Les 235 000 importateurs devront s’inscrire sur le portail de service à la clientèle en ligne pour pouvoir traiter avec l’ASFC. Il s’agit du plus grand changement dans le régime réglementaire des services frontaliers depuis de nombreuses années.
Une conférence en ligne organisée jeudi matin par le World Trade Centre Winnipeg, intitulée Canada/US Border Open for Business : What You Need to Know a déterminé au moins une chose : les importateurs ont besoin d’en savoir beaucoup.
Par ailleurs, ils se sont appuyés sur des courtiers en douane dans le passé et cela ne changera pas avec la mise en œuvre du CARM, même si, en théorie, ils pourront avoir un meilleur accès et une plus grande clarté en ce qui concerne l’aspect comptable du processus d’importation et d’exportation.
En ce qui concerne le CARM, Mackenzie West, directeur du marketing et du développement des affaires chez GHY International, un important courtier en douane de Winnipeg, a déclaré lors de la conférence : « Il s’agit d’un changement réglementaire important ».
Lorsqu’il s’agit de rester en conformité avec les règles du commerce international, M. West indique que les principaux problèmes sont la compréhension des tarifs, l’évaluation correcte du coût des biens ou des services importés et l’indication correcte de l’origine des produits importés.
À la suite d’un audit du vérificateur général, il y a quelques années, qui a révélé que l’ASFC ne faisait pas un travail suffisant en matière de perception des droits de douane et des taxes, le système CARM a été conçu pour répondre à ce problème.
Dans une interview, Chris Bachinski, président de GHY, a déclaré : « L’environnement est très différent aux États-Unis et au Canada. Je pense que l’ASFC essaie d’aller dans cette direction (vers le style réglementaire américain). Il s’agit avant tout d’améliorer le respect de la réglementation.
Depuis quelques années, le World Trade Centre Winnipeg organise ce type de conférence sur la route, en emmenant un bus rempli d’exportateurs et d’importateurs locaux à la frontière américaine pour qu’ils rencontrent personnellement les agents frontaliers des deux côtés.

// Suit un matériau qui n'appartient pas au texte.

(** * tools/parse_anim_dat.py: the animation package parser

    A shallow embedding of [parse_dat] and a verification of the decoder
    document against it.  The parser is a single Python function: a cursor
    ([offset]) walking a byte buffer through three nested [for] loops, with a
    running maximum, four [print] calls and Python exceptions on short
    input.  It is embedded as a state-and-exception monad over the three
    mutable things of the function: [offset], [max_sprite_idx] and the
    console. *)

From Stdlib Require Import ZArith List Lia Bool String HexString DecimalString.
From Stdlib.Strings Require Import Byte.
Import ListNotations.
Open Scope Z_scope.

(** ** Python values used by the parser *)

(** The two exceptions the function can raise: [IndexError] from indexing a
    [bytes] object out of range, and [struct.error] from [struct.unpack]
    given a buffer that is not of the size the format requires. *)
Inductive exn : Type :=
  | IndexError
  | StructError (needed : nat).

Module PyBytes.

Definition bytes := list byte.

(** The integer a [bytes] object yields for one of its elements. *)
Definition u8 (b : byte) : Z := Z.of_N (Byte.to_N b).

(** [data[i]] for [0 <= i]. *)
Definition index (data : bytes) (i : nat) : exn + Z :=
  match nth_error data i with
  | Some b => inr (u8 b)
  | None => inl IndexError
  end.

(** [data[a:b]] for [0 <= a <= b]: a slice never raises, it is cut at the
    end of the buffer. *)
Definition slice (data : bytes) (a b : nat) : bytes :=
  firstn (b - a) (skipn a data).

End PyBytes.

Module PyStruct.
Import PyBytes.

(** The three format strings of the parser: ['>H'], ['>I'] and ['b']. *)
Inductive format : Type := BE_H | BE_I | SByte.

Definition calcsize (f : format) : nat :=
  match f with BE_H => 2%nat | BE_I => 4%nat | SByte => 1%nat end.

(** Most significant byte first. *)
Definition big_endian (buf : bytes) : Z :=
  fold_left (fun acc b => acc * 256 + u8 b) buf 0.

Definition signed8 (v : Z) : Z := if v <? 128 then v else v - 256.

(** [struct.unpack(f, buf)[0]]. *)
Definition unpack (f : format) (buf : bytes) : exn + Z :=
  if Nat.eqb (List.length buf) (calcsize f) then
    match f with
    | BE_H | BE_I => inr (big_endian buf)
    | SByte => inr (signed8 (big_endian buf))
    end
  else inl (StructError (calcsize f)).

End PyStruct.

(** [str(n)] and [hex(n)] of an integer. *)
Definition py_str (n : Z) : string := NilZero.string_of_int (Z.to_int n).
Definition py_hex (n : Z) : string := HexString.of_Z n.

(** ** The decoded document *)

Record Rect := mkRect { rect_x : Z; rect_y : Z; rect_w : Z; rect_h : Z }.

Record Layer := mkLayer {
  rect : Rect;
  sprite_index : Z;
  x_offset : Z;
  y_offset : Z;
  transform : Z;
  packed_raw : string
}.

Record Frame := mkFrame {
  frame_id : nat;
  layers : list Layer;
  delay : Z
}.

Record Animation := mkAnimation {
  anim_id : nat;
  frames : list Frame
}.

(** The [result] dictionary; the key ['num_packages'] is set on one path
    only. *)
Record Package := mkPackage {
  package_id : Z;
  animations : list Animation;
  num_packages : option Z;
  num_animations : Z;
  max_sprite_index : Z
}.

(** ** The state of a run *)

Record state := mkState {
  offset : nat;
  max_sprite_idx : Z;
  stdout : list string
}.

(** A run either returns with the state it reached, or raises; what was
    printed before the exception stays printed. *)
Inductive outcome (A : Type) : Type :=
  | Return (a : A) (s : state)
  | Raise (e : exn) (out : list string).
Arguments Return {A} a s.
Arguments Raise {A} e out.

Definition M (A : Type) : Type := state -> outcome A.

Definition ret {A} (a : A) : M A := fun s => Return a s.

Definition bind {A B} (m : M A) (f : A -> M B) : M B :=
  fun s =>
    match m s with
    | Return a s' => f a s'
    | Raise e out => Raise e out
    end.

Notation "x <- m ;; k" := (bind m (fun x => k))
  (at level 61, m at next level, right associativity).
Notation "m ;;; k" := (bind m (fun _ => k))
  (at level 61, right associativity).

Definition lift {A} (r : exn + A) : M A :=
  fun s => match r with inr a => Return a s | inl e => Raise e (stdout s) end.

Definition get_offset : M nat := fun s => Return (offset s) s.

Definition set_offset (o : nat) : M unit :=
  fun s => Return tt (mkState o (max_sprite_idx s) (stdout s)).

(** [offset += k] *)
Definition advance (k : nat) : M unit :=
  fun s => Return tt (mkState (offset s + k) (max_sprite_idx s) (stdout s)).

Definition get_max : M Z := fun s => Return (max_sprite_idx s) s.

Definition set_max (v : Z) : M unit :=
  fun s => Return tt (mkState (offset s) v (stdout s)).

Definition print (line : string) : M unit :=
  fun s => Return tt (mkState (offset s) (max_sprite_idx s) (stdout s ++ [line])).

(** [for i in range(n)], from index [i0]; the values of the bodies are what
    the loop appends, in order. *)
Fixpoint for_range {A} (n : nat) (i0 : nat) (body : nat -> M A) : M (list A) :=
  match n with
  | O => ret []
  | S n' =>
      a <- body i0 ;;
      rest <- for_range n' (S i0) body ;;
      ret (a :: rest)
  end.

(** ** The parser *)

Section Parser.
Import PyBytes PyStruct.

(** The contents of the file, read once before the walk. *)
Variable data : bytes.

(** [data[offset]] *)
Definition byte_at_offset : M Z :=
  o <- get_offset ;; lift (index data o).

(** [struct.unpack(f, data[offset:offset+k])[0]] *)
Definition unpack_at_offset (f : format) (k : nat) : M Z :=
  o <- get_offset ;; lift (unpack f (slice data o (o + k))).

(** Lines 72-104: one pass of the layer loop. *)
Definition parse_layer (layer_id : nat) : M Layer :=
  rx <- unpack_at_offset BE_H 2 ;;
  advance 2 ;;;
  ry <- unpack_at_offset BE_H 2 ;;
  advance 2 ;;;
  rw <- unpack_at_offset BE_H 2 ;;
  advance 2 ;;;
  rh <- unpack_at_offset BE_H 2 ;;
  advance 2 ;;;
  packed <- unpack_at_offset BE_I 4 ;;
  advance 4 ;;;
  let sprite_index := Z.land (Z.shiftr packed 23) 0x1FF in
  let x_offset := Z.land (Z.shiftr packed 13) 0x3FF - 512 in
  let y_offset := Z.land (Z.shiftr packed 3) 0x3FF - 512 in
  let transform := Z.land packed 0x7 in
  cur <- get_max ;;
  (if sprite_index >? cur then set_max sprite_index else ret tt) ;;;
  ret (mkLayer (mkRect rx ry rw rh) sprite_index x_offset y_offset
               transform (py_hex packed)).

(** Lines 57-106: one pass of the frame loop. *)
Definition parse_frame (frame_id : nat) : M Frame :=
  delay <- unpack_at_offset SByte 1 ;;
  advance 1 ;;;
  num_layers <- byte_at_offset ;;
  advance 1 ;;;
  layers <- for_range (Z.to_nat num_layers) 0 parse_layer ;;
  ret (mkFrame frame_id layers delay).

(** Lines 48-108: one pass of the animation loop. *)
Definition parse_animation (anim_id : nat) : M Animation :=
  num_frames <- byte_at_offset ;;
  advance 1 ;;;
  frames <- for_range (Z.to_nat num_frames) 0 parse_frame ;;
  ret (mkAnimation anim_id frames).

(** Lines 34-44: the header. *)
Definition parse_header (package_id : Z) : M (option Z * Z) :=
  num_packages <-
    (if package_id =? 0 then
       num_packages <- byte_at_offset ;;
       advance 1 ;;;
       print ("Num packages: " ++ py_str num_packages) ;;;
       ret (Some num_packages)
     else ret None) ;;
  num_animations <- unpack_at_offset BE_H 2 ;;
  advance 2 ;;;
  print ("Num animations: " ++ py_str num_animations) ;;;
  ret (num_packages, num_animations).

Definition parse_dat (package_id : Z) : M Package :=
  set_offset 0 ;;;
  hdr <- parse_header package_id ;;
  set_max 0 ;;;
  animations <- for_range (Z.to_nat (snd hdr)) 0 parse_animation ;;
  max_sprite_idx <- get_max ;;
  print ("Max sprite index: " ++ py_str max_sprite_idx) ;;;
  o <- get_offset ;;
  print ("Bytes read: " ++ py_str (Z.of_nat o)
         ++ ", File size: " ++ py_str (Z.of_nat (List.length data))) ;;;
  ret (mkPackage package_id animations (fst hdr) (snd hdr) max_sprite_idx).

End Parser.

(** The state a call starts from: nothing read, and whatever the console
    already shows. *)
Definition init (console : list string) : state := mkState 0 0 console.


(** Every layer of a package, in file order. *)
Definition all_layers (r : Package) : list Layer :=
  flat_map (fun a => flat_map layers (frames a)) (animations r).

« Le réseautage nous manque, mais en l’organisant en ligne, nous sommes en mesure d’impliquer davantage de personnes », a déclaré Mariette Mulaire, PDG du World Trade Centre Winnipeg.

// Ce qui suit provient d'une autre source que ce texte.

(** C2. The documentation says that a negative value from the read of the
    RGMII configuration register makes the handler return that value at once,
    without the clock step.  The code does not: [adin_ext_read] returns the
    result of [phy_read] as a [u16], so the test [reg < 0] never fires.  On a
    bus whose data-register read fails with -EIO (-5), the handler writes
    0xffff to the RGMII configuration register, goes on to program the clock
    register and returns 0. *)
Theorem C2_read_error_not_returned :
  adin1300_phy_fixup (imx_phydev 9 None true 0x0e00 [0; -5]) =
  (0,
   mk_phy_device 9 (imx_node None true)
     (Imx.mk_bus [(0xff1f, 0x0e22); (0xff23, 0xffff); (0xff23, 0x0e00);
                  (0xff1f, 0x0e02)] 0xff1f []),
   [EvWrite 0x10 0xff23 0; EvRead 0x11 (-5);
    EvWrite 0x10 0xff23 0; EvWrite 0x11 0xffff 0;
    EvPrintk ("adin_set_clock_config: Enabling 125 MHz clock out" ++ nl)%string;
    EvWrite 0x10 0xff1f 0; EvRead 0x11 0x0e02;
    EvWrite 0x10 0xff1f 0; EvWrite 0x11 0x0e22 0;
    EvPrintk ("adin1300_phy_fixup: PHY is using mode 'rgmii-id'" ++ nl)%string]).
Proof. vm_compute. reflexivity. Qed.

(** C3. When the property "adi,phy-mode-override" is present and its string
    compares equal under [strcasecmp] to a name of the mode table (entry
    [j]), the lookup returns the index of a name that compares equal to the
    string (the first one, [i]; it is [j] itself when no earlier name
    compares equal), and the handle's interface mode is that index after
    [adin_config_rgmii_mode] and after the whole handler, whatever mode the
    handle held before. *)
Theorem C3_override_sets_mode {H : Host} (d : phy_device H)
    (err j : Z) (s : string) :
  of_property_read_string (of_node d) prop_phy_mode_override = (err, s) ->
  0 <= err ->
  0 <= j < PHY_INTERFACE_MODE_MAX ->
  strcasecmp s (phy_modes j) = 0 ->
  exists i,
    0 <= i <= j /\
    strcasecmp s (phy_modes i) = 0 /\
    (forall k, 0 <= k < i -> strcasecmp s (phy_modes k) <> 0) /\
    ((forall k, 0 <= k < j -> strcasecmp s (phy_modes k) <> 0) -> i = j) /\
    forall prior : Z,
      result (adin_get_phy_mode_override (set_interface prior d)) = i /\
      interface (device (adin_config_rgmii_mode (set_interface prior d))) = i /\
      interface (device (adin1300_phy_fixup (set_interface prior d))) = i.
Proof.
  intros Hs He Hj Hm.
  destruct (override_match d err j s Hs He Hj Hm) as (i & Hi & Hmi & Hfi & _).
  exists i. split; [exact Hi|]. split; [exact Hmi|]. split; [exact Hfi|].
  split.
  { intros Hfj. destruct (Z.eq_dec i j) as [E|E]; [exact E|].
    exfalso. apply (Hfj i); [lia | exact Hmi]. }
  intros prior.
  pose proof (override_first_match (set_interface prior d) err i s Hs He
                ltac:(lia) Hmi Hfi) as Hov.
  assert (Hc : interface (device (adin_config_rgmii_mode (set_interface prior d))) = i).
  { destruct (adin_config_rgmii_mode_run (set_interface prior d))
      as (ov & pre & r0 & raw & r1 & r & b & Hov' & _ & Hrun).
    rewrite Hov in Hov'. injection Hov' as <- <-.
    rewrite Hrun. cbn [device fst snd interface].
    replace (0 <=? i) with true by (symmetry; apply Z.leb_le; lia).
    reflexivity. }
  split; [now rewrite Hov|]. split; [exact Hc|].
  now rewrite adin1300_phy_fixup_interface.
Qed.

Lemma C3_override_sets_mode_witness :
  exists i,
    0 <= i <= 9 /\
    result (adin_get_phy_mode_override
              (set_interface 2 (imx_phydev 4 (Some "RGMII-ID") false 0x0e00 []))) = i /\
    interface (device (adin1300_phy_fixup
              (set_interface 2 (imx_phydev 4 (Some "RGMII-ID") false 0x0e00 [])))) = i /\
    i = 9.
Proof.
  destruct (C3_override_sets_mode
              (imx_phydev 4 (Some "RGMII-ID") false 0x0e00 []) 0 9 "RGMII-ID")
    as (i & Hi & _ & _ & Hfirst & Hrun).
  - reflexivity.
  - lia.
  - vm_compute. split; [discriminate | reflexivity].
  - vm_compute. reflexivity.
  - exists i. destruct (Hrun 2) as (Hr & _ & Hf).
    split; [exact Hi|]. split; [exact Hr|]. split; [exact Hf|].
    apply Hfirst. apply (no_match_below "RGMII-ID" 9). vm_compute. reflexivity.
Defined.

(** C4. When the property is present but its string compares equal to no name
    of the table, the lookup logs its diagnostic and returns -ENODEV; the
    handle keeps the mode it had; [adin_config_rgmii_mode] goes on to the
    read-modify-write of the RGMII configuration register and returns the
    status of that write, not the lookup's error; and when that status is not
    negative the handler goes on to the clock step. *)
Theorem C4_unknown_override_ignored {H : Host} (d : phy_device H)
    (err : Z) (s : string) :
  of_property_read_string (of_node d) prop_phy_mode_override = (err, s) ->
  0 <= err ->
  0 < ENODEV ->
  (forall k, 0 <= k < PHY_INTERFACE_MODE_MAX -> strcasecmp s (phy_modes k) <> 0) ->
  adin_get_phy_mode_override d =
    (- ENODEV, d, [EvPrintk (override_diagnostic s)]) /\
  interface (device (adin_config_rgmii_mode d)) = interface d /\
  (exists r0 raw r1 v,
     events (adin_config_rgmii_mode d) =
       EvPrintk (override_diagnostic s) ::
       ext_rmw_events ADIN1300_GE_RGMII_CFG_REG r0 raw r1 v
         (result (adin_config_rgmii_mode d))) /\
  interface (device (adin1300_phy_fixup d)) = interface d /\
  (0 <= result (adin_config_rgmii_mode d) ->
   exists tail,
     events (adin1300_phy_fixup d) =
       events (adin_config_rgmii_mode d) ++
       events (adin_set_clock_config (device (adin_config_rgmii_mode d))) ++ tail).
Proof.
  intros Hs He Hno Hf.
  pose proof (override_no_match d err s Hs He Hf) as Hov.
  destruct (adin_config_rgmii_mode_run d)
    as (ov & pre & r0 & raw & r1 & r & b & Hov' & _ & Hrun).
  rewrite Hov in Hov'. injection Hov' as <- <-.
  replace (0 <=? - ENODEV) with false in Hrun
    by (symmetry; apply Z.leb_gt; lia).
  assert (Hi : interface (device (adin_config_rgmii_mode d)) = interface d)
    by now rewrite Hrun.
  split; [exact Hov|]. split; [exact Hi|]. split.
  { rewrite Hrun. cbn [events result fst snd].
    now exists r0, raw, r1, (rgmii_cfg_word (interface d) (to_u16 raw)). }
  split; [now rewrite adin1300_phy_fixup_interface|].
  intros Hok. rewrite adin1300_phy_fixup_run. cbn zeta.
  replace (result (adin_config_rgmii_mode d) <? 0) with false
    by (symmetry; apply Z.ltb_ge; lia).
  destruct (result (adin_set_clock_config (device (adin_config_rgmii_mode d))) <? 0);
    cbn [events snd].
  - exists []. now rewrite app_nil_r.
  - eexists. reflexivity.
Qed.

Lemma C4_unknown_override_ignored_witness :
  adin_get_phy_mode_override (imx_phydev 9 (Some "bogus") true 0x0e07 []) =
    (-19, imx_phydev 9 (Some "bogus") true 0x0e07 [],
     [EvPrintk (override_diagnostic "bogus")]) /\
  interface (device (adin1300_phy_fixup
                       (imx_phydev 9 (Some "bogus") true 0x0e07 []))) = 9.
Proof.
  destruct (C4_unknown_override_ignored
              (imx_phydev 9 (Some "bogus") true 0x0e07 []) 0 "bogus")
    as (Hov & _ & _ & Hi & _).
  - reflexivity.
  - lia.
  - vm_compute. reflexivity.
  - apply (no_match_below "bogus" 24). vm_compute. reflexivity.
  - split; [exact Hov | exact Hi].
Defined.

(** C5. Whenever the mode the handle holds after the override step is none of
    the four RGMII variants, the word written back to the RGMII
    configuration register is the value [adin_ext_read] returned with bit 0
    (RGMII enable) cleared and nothing else changed; in particular the RX
    (bit 2) and TX (bit 1) delay-enable bits are those of the value read. *)
Theorem C5_non_rgmii_clears_enable_only {H : Host} {O : PhyEnumOrder H}
    (d : phy_device H) :
  ~ is_rgmii_variant (interface (device (adin_config_rgmii_mode d))) ->
  exists pre r0 raw r1 v,
    events (adin_config_rgmii_mode d) =
      pre ++ ext_rmw_events ADIN1300_GE_RGMII_CFG_REG r0 raw r1 v
               (result (adin_config_rgmii_mode d)) /\
    forallb is_printk pre = true /\
    v = Z.clearbit (to_u16 raw) 0 /\
    Z.testbit v 0 = false /\
    Z.testbit v 1 = Z.testbit (to_u16 raw) 1 /\
    Z.testbit v 2 = Z.testbit (to_u16 raw) 2.
Proof.
  destruct (adin_config_rgmii_mode_run d)
    as (ov & pre & r0 & raw & r1 & r & b & _ & Hpre & Hrun).
  rewrite Hrun. cbn [device result events fst snd interface].
  set (m := if 0 <=? ov then ov else interface d).
  intros Hm. apply rgmii_range_not_variant in Hm.
  exists pre, r0, raw, r1, (rgmii_cfg_word m (to_u16 raw)).
  split; [reflexivity|]. split; [exact Hpre|].
  destruct (rgmii_cfg_word_spec m (to_u16 raw) (to_u16_range raw)) as [_ Hbits].
  rewrite !Hbits by lia. unfold rgmii_cfg_bit. rewrite Hm. cbn.
  split; [|auto].
  unfold rgmii_cfg_word. rewrite Hm. cbn [negb].
  destruct (int_and_not_u16 (to_u16 raw) ADIN1300_GE_RGMII_EN (to_u16_range raw))
    as [-> _].
  unfold Z.clearbit. now rewrite Z.ldiff_land.
Qed.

« Nous voulons vraiment que les échanges se multiplient et nous voulons aussi démystifier le processus.
Les courtiers en douane gagnent leur vie en démystifiant la procédure.
La phase initiale du déploiement du CARM, qui a débuté cette semaine, exige que les importateurs s’enregistrent et délèguent leur autorité à un prestataire de services, généralement un courtier en douane.

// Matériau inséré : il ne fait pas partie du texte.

Lemma wellFormed_moved k s i d d' :
  wellFormed s →
  dialogStack s !! i = Some d →
  key d = k → key d' = k → priority d' = priority d →
  wellFormed
    (updateCloseOnEscapeStates
       (setActiveKey (Some k)
          (setStack (placed d' (delete i (dialogStack s))) s))).
Proof.
  intros [Hs Hnd Hnamed Hlen _] Hd Hk Hk' Hp.
  assert (key <$> placed d' (delete i (dialogStack s)) ≡ₚ keys s) as Hperm.
  { rewrite placed_Permutation, fmap_cons, Hk', <-Hk.
    unfold keys. by rewrite (delete_Permutation _ _ _ Hd) at 2. }
  apply wellFormed_update.
  - apply placed_descending. rewrite list_fmap_delete.
    eapply descending_sublist; [apply sublist_delete|done].
  - by rewrite Hperm.
  - by rewrite Hperm.
  - by rewrite <-(length_fmap key), (Permutation_length Hperm).
  - simpl. rewrite Hperm, <-Hk. apply list_elem_of_fmap_2.
    by eapply list_elem_of_lookup_2.
Qed.

Lemma wellFormed_riseDialog k s : wellFormed s → wellFormed (riseDialog k s).
Proof.
  intros Hwf.
  destruct (list_find (λ x, key x = k) (dialogStack s)) as [[i d]|] eqn:Hfind.
  - rewrite (riseDialog_found _ _ _ _ Hfind).
    apply list_find_Some in Hfind as (Hd & Hk & _).
    by eapply wellFormed_moved.
  - by rewrite riseDialog_missing.
Qed.

Lemma wellFormed_reshow k s i d :
  wellFormed s →
  list_find (λ x, key x = k) (dialogStack s) = Some (i, d) →
  wellFormed (fst (reshow i d s)).
Proof.
  intros Hwf Hfind. rewrite (reshow_store _ _ _ _ Hfind).
  apply list_find_Some in Hfind as (Hd & Hk & _).
  by eapply wellFormed_moved.
Qed.

Lemma wellFormed_closeDialog options s :
  wellFormed s → wellFormed (closeDialog options s).
Proof.
  intros Hwf.
  destruct (closeTarget options s) as [[i d]|] eqn:Hfind.
  - destruct Hwf as [Hs Hnd Hnamed Hlen _].
    rewrite (closeDialog_found _ _ _ _ Hfind).
    assert (key <$> delete i (dialogStack s) `sublist_of` keys s) as Hsub.
    { rewrite list_fmap_delete. apply sublist_delete. }
    apply wellFormed_update.
    + rewrite list_fmap_delete.
      eapply descending_sublist; [apply sublist_delete|done].
    + by eapply sublist_NoDup.
    + intros Hin. apply Hnamed. by eapply elem_of_sublist.
    + apply sublist_length in Hsub. rewrite length_fmap in Hsub. lia.
    + destruct (last (delete i (dialogStack s))) as [t|] eqn:Hlast; simpl.
      * apply list_elem_of_fmap_2. by eapply last_Some_elem_of.
      * apply last_None in Hlast. by rewrite Hlast.
  - by rewrite closeDialog_missing.
Qed.

Lemma afterEviction_sublist l : afterEviction l `sublist_of` l.
Proof. unfold afterEviction. case_bool_decide; [apply sublist_drop|done]. Qed.

Lemma length_afterEviction l : length l ≤ 10 → length (afterEviction l) ≤ 9.
Proof.
  unfold afterEviction. case_bool_decide; [rewrite length_drop|]; lia.
Qed.

Lemma key_newDialog k options : key (newDialog k options) = k.
Proof. done. Qed.

Lemma wellFormed_createDialog k options s :
  wellFormed s → k ≠ "" → k ∉ keys s →
  wellFormed (fst (createDialog k options s)).
Proof.
  intros [Hs Hnd Hnamed Hlen _] Hk Hfresh. rewrite createDialog_store.
  set (l := afterEviction (dialogStack s)).
  assert (key <$> l `sublist_of` keys s) as Hsub.
  { apply fmap_sublist, afterEviction_sublist. }
  assert (key <$> placed (newDialog k options) l ≡ₚ k :: (key <$> l)) as Hperm.
  { by rewrite placed_Permutation. }
  apply wellFormed_update.
  - apply placed_descending.
    eapply descending_sublist; [|exact Hs].
    apply fmap_sublist, afterEviction_sublist.
  - rewrite Hperm. constructor; [|by eapply sublist_NoDup].
    intros Hin. apply Hfresh. by eapply elem_of_sublist.
  - rewrite Hperm. intros [?|Hin]%elem_of_cons; [done|].
    apply Hnamed. by eapply elem_of_sublist.
  - rewrite length_placed. unfold keys in Hlen. rewrite length_fmap in Hlen.
    pose proof (length_afterEviction (dialogStack s) Hlen). subst l. lia.
  - simpl. rewrite Hperm. by left.
Qed.

Lemma find_key_None k l :
  list_find (λ x : DialogInstance, key x = k) l = None → k ∉ key <$> l.
Proof.
  intros Hnone%list_find_None (d & -> & Hd)%list_elem_of_fmap.
  rewrite Forall_forall in Hnone. by apply (Hnone d).
Qed.

Lemma find_key_Some k l :
  k ∈ key <$> l → is_Some (list_find (λ x : DialogInstance, key x = k) l).
Proof.
  intros (d & -> & Hd)%list_elem_of_fmap. by eapply list_find_elem_of.
Qed.

Lemma genDialogKey_named draw : genDialogKey draw ≠ "".
Proof. done. Qed.

Lemma resolveKey_named options draw : resolveKey options draw ≠ "".
Proof.
  unfold resolveKey. destruct (opt_key options) as [k|]; [|done].
  by case_bool_decide.
Qed.

Lemma extensionKey_named k : k ≠ "" → extensionKey k ≠ "".
Proof. unfold extensionKey. by destruct (String.prefix _ k). Qed.

Lemma wellFormed_showDialog options draw s :
  wellFormed s → wellFormed (fst (showDialog options draw s)).
Proof.
  intros Hwf. unfold showDialog.
  destruct (list_find _ (dialogStack s)) as [[i d]|] eqn:Hfind.
  - by eapply wellFormed_reshow.
  - apply wellFormed_createDialog;
      [done|apply resolveKey_named|by apply find_key_None].
Qed.

Lemma wellFormed_showExtensionDialog options s :
  wellFormed s → wellFormed (fst (showExtensionDialog options s)).
Proof.
  intros Hwf. unfold showExtensionDialog.
  destruct (opt_key options) as [k|]; [|by destruct Hwf].
  case_bool_decide; [by destruct Hwf|].
  destruct (list_find _ (dialogStack s)) as [[i d]|] eqn:Hfind.
  - by eapply wellFormed_reshow.
  - apply wellFormed_createDialog;
      [done|by apply extensionKey_named|by apply find_key_None].
Qed.

Lemma wellFormed_step op s : wellFormed s → wellFormed (step op s).
Proof.
  destruct op; simpl;
    auto using wellFormed_showDialog, wellFormed_showExtensionDialog,
      wellFormed_riseDialog, wellFormed_closeDialog.
Qed.

Lemma wellFormed_reachable s : reachable s → wellFormed s.
Proof.
  induction 1; auto using wellFormed_initial, wellFormed_step.
Qed.

Lemma reachable_run ops s : reachable s → reachable (run ops s).
Proof.
  revert s. induction ops as [|op ops IH]; intros s Hs; [done|].
  apply IH. by constructor.
Qed.

(** Every operation either ends with the escape pass or leaves the stack
    and the active key alone. *)
Lemma step_shape op s :
  (∃ s3, step op s = updateCloseOnEscapeStates s3) ∨
  (dialogStack (step op s) = dialogStack s ∧
   activeKey (step op s) = activeKey s).
Proof.
  destruct op as [options draw|options|k|options]; simpl.
  - unfold showDialog.
    destruct (list_find _ (dialogStack s)) as [[i d]|] eqn:Hfind; left.
    + eexists. by eapply reshow_store.
    + eexists. apply createDialog_store.
  - unfold showExtensionDialog.
    destruct (opt_key options) as [k|]; [|by right].
    case_bool_decide; [by right|].
    destruct (list_find _ (dialogStack s)) as [[i d]|] eqn:Hfind; left.
    + eexists. by eapply reshow_store.
    + eexists. apply createDialog_store.
  - destruct (list_find (λ x, key x = k) (dialogStack s)) as [[i d]|]
      eqn:Hfind.
    + left. eexists. by apply riseDialog_found.
    + right. by rewrite riseDialog_missing.
  - destruct (closeTarget options s) as [[i d]|] eqn:Hfind.
    + left. eexists. by apply closeDialog_found.
    + right. by rewrite closeDialog_missing.
Qed.

(** ** Properties *)

Lemma singleEscape_update s : singleEscape (updateCloseOnEscapeStates s).
Proof.
  intros i d' Hi.
  apply lookup_update in Hi as (d & b & Hd & -> & Htop).
  exists b. split; [done|]. intros Hb.
  destruct (Htop Hb) as [Hfind Hclosable].
  split_and!; [|done|].
  - apply list_find_Some in Hfind as (_ & Hk & _). done.
  - intros j e' Hj Hesc'.
    apply lookup_update in Hj as (e & c & He & -> & Htop').
    unfold escapes in Hesc'. simpl in Hesc'.
    destruct Htop' as [Hfind' _]; congruence.
Qed.

Lemma singleEscape_reachable s : reachable s → singleEscape s.
Proof.
  induction 1 as [|op s Hs IH].
  - intros i d Hi. simpl in Hi. by rewrite lookup_nil in Hi.
  - destruct (step_shape op s) as [[s3 ->]|[Hstack Hactive]].
    + apply singleEscape_update.
    + unfold singleEscape. by rewrite Hstack, Hactive.
Qed.

Lemma sampleStore_reachable : reachable sampleStore.
Proof. apply reachable_run, reachable_init. Qed.

Lemma numbersSorted_reachable s : reachable s → numbersSorted (dialogStack s).
Proof.
  intros [Hdesc _ _ _ _]%wellFormed_reachable i j a b Hij Ha Hb Hna Hnb.
  destruct (descending_lookup (priorities s) i j (priority a) (priority b))
    as [?|[?|?]]; [done|done|..|done|done|done].
  - unfold priorities. by rewrite list_lookup_fmap, Ha.
  - unfold priorities. by rewrite list_lookup_fmap, Hb.
Qed.

Lemma numbersSorted_numeric l :
  numbersSorted l → numeric l → sortedByPriority l.
Proof.
  intros Hsorted Hnum i a b Ha Hb.
  unfold numeric in Hnum. rewrite Forall_forall in Hnum.
  apply (Hsorted i (S i)); [lia|done|done|..]; apply Hnum;
    by eapply list_elem_of_lookup_2.
Qed.

Lemma numeric_sublist l l' : l' `sublist_of` l → numeric l → numeric l'.
Proof.
  unfold numeric. rewrite !Forall_forall. intros Hsub Hall d Hd.
  apply Hall. by eapply elem_of_sublist.
Qed.

Lemma numeric_placed d l :
  priority d ≠ NaN → numeric l → numeric (placed d l).
Proof.
  unfold numeric. intros Hd Hl.
  rewrite (placed_Permutation d l). by constructor.
Qed.

Lemma numeric_update s :
  numeric (dialogStack s) → numeric (dialogStack (updateCloseOnEscapeStates s)).
Proof.
  unfold numeric. rewrite !Forall_forall. intros Hall d' Hd'.
  apply list_elem_of_lookup in Hd' as [i Hi].
  apply lookup_update in Hi as (d & b & Hd & -> & _). simpl.
  apply Hall. by eapply list_elem_of_lookup_2.
Qed.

Le prochain grand changement, qui n’interviendra pas avant le printemps 2022, consistera à exiger des importateurs qu’ils obtiennent leur propre sécurité.
« La plupart des importateurs font appel à notre sécurité », a déclaré M. Bachinski en faisant référence aux courtiers en douane en général.
« Nous avons une caution de 10 millions de dollars avec le gouvernement. Lorsque les marchandises franchissent la frontière, nous nous engageons à payer au nom de l’importateur. Désormais, les importateurs devront aller chercher leurs
propres polices d’assurance ».
Selon lui, il existe encore des incertitudes quant à la manière dont cela fonctionnera et dont le secteur des cautions envisage de gérer cette situation.
« À l’heure actuelle, la plupart de nos clients comptent sur nous pour que les produits soient dédouanés à la frontière et pour que la comptabilité soit réconciliée avec le gouvernement », a-t-il déclaré.
Le CARM permettra à l’importateur d’avoir plus de visibilité sur le dédouanement financier, mais il est probable que de nombreuses petites entreprises continueront à se tourner vers les courtiers en douane pour obtenir de l’aide.
« La plupart des importateurs avec lesquels nous discutons ces jours-ci se demandent pourquoi ils doivent faire cela », a-t-il déclaré. « Ils apprécient que nous nous occupions de tout pour eux.